> The task:
Print nothing except the lines of the listing below from the line with "p = ParsedSBOM_Ecosystem parsed." to the line with "Proof. apply sort_slice_sorted, _. Qed.", each exactly as written, both ends included.
#####
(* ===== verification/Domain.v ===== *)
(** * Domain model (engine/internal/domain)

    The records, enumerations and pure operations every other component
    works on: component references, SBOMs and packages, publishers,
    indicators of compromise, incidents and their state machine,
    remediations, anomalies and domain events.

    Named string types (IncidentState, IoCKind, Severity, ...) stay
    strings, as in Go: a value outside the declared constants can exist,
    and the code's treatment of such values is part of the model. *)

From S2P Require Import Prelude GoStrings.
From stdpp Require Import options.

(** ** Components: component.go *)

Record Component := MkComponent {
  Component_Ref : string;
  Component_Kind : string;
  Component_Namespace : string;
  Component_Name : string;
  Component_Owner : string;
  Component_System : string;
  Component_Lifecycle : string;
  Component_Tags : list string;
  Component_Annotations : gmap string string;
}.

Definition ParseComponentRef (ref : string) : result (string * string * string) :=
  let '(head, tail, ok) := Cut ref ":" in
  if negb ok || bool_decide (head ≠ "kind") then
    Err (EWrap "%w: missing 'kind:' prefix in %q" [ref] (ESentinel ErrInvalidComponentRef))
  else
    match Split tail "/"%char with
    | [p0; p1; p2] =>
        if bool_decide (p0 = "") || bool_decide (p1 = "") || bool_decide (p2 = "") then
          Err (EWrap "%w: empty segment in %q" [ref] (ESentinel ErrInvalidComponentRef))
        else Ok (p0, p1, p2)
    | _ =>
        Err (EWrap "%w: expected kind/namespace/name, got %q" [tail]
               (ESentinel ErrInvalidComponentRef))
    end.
#####
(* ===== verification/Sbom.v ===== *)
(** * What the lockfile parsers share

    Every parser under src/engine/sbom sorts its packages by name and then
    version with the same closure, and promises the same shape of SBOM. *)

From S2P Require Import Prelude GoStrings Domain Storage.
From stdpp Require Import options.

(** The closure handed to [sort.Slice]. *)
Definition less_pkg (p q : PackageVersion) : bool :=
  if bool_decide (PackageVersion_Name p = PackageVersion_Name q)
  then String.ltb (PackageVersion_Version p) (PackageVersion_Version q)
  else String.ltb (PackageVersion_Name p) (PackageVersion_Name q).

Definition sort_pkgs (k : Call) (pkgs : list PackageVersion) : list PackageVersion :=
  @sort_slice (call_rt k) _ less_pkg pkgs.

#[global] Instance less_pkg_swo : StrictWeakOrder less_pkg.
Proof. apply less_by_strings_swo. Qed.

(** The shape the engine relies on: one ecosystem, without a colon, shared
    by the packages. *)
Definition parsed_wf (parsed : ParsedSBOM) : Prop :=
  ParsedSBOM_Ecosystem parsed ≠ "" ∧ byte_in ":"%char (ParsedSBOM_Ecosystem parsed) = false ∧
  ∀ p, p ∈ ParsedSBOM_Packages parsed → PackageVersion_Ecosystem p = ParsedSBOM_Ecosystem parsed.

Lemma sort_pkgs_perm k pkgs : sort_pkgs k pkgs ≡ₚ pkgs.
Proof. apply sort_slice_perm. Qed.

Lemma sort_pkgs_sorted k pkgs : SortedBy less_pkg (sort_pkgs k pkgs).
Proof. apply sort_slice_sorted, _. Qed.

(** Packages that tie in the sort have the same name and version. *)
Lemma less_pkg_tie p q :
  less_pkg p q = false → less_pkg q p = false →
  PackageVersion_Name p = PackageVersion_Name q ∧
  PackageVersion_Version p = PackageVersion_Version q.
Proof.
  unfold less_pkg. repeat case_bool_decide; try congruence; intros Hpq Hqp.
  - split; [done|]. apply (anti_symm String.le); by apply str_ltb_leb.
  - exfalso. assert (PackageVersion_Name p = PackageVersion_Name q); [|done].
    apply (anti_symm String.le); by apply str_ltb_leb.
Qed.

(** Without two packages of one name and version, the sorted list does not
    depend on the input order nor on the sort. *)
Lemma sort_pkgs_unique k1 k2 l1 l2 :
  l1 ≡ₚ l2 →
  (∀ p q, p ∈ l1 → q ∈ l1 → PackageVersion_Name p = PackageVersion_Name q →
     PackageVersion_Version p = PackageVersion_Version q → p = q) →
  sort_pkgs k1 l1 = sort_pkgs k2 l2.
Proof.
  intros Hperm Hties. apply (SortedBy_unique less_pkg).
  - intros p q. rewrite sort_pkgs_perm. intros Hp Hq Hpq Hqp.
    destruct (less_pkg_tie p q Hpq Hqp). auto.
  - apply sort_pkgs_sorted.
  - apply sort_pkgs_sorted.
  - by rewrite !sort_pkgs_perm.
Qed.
#####
> The completed task:
  ∀ p, p ∈ ParsedSBOM_Packages parsed → PackageVersion_Ecosystem p = ParsedSBOM_Ecosystem parsed.

Lemma sort_pkgs_perm k pkgs : sort_pkgs k pkgs ≡ₚ pkgs.
Proof. apply sort_slice_perm. Qed.

Lemma sort_pkgs_sorted k pkgs : SortedBy less_pkg (sort_pkgs k pkgs).
Proof. apply sort_slice_sorted, _. Qed.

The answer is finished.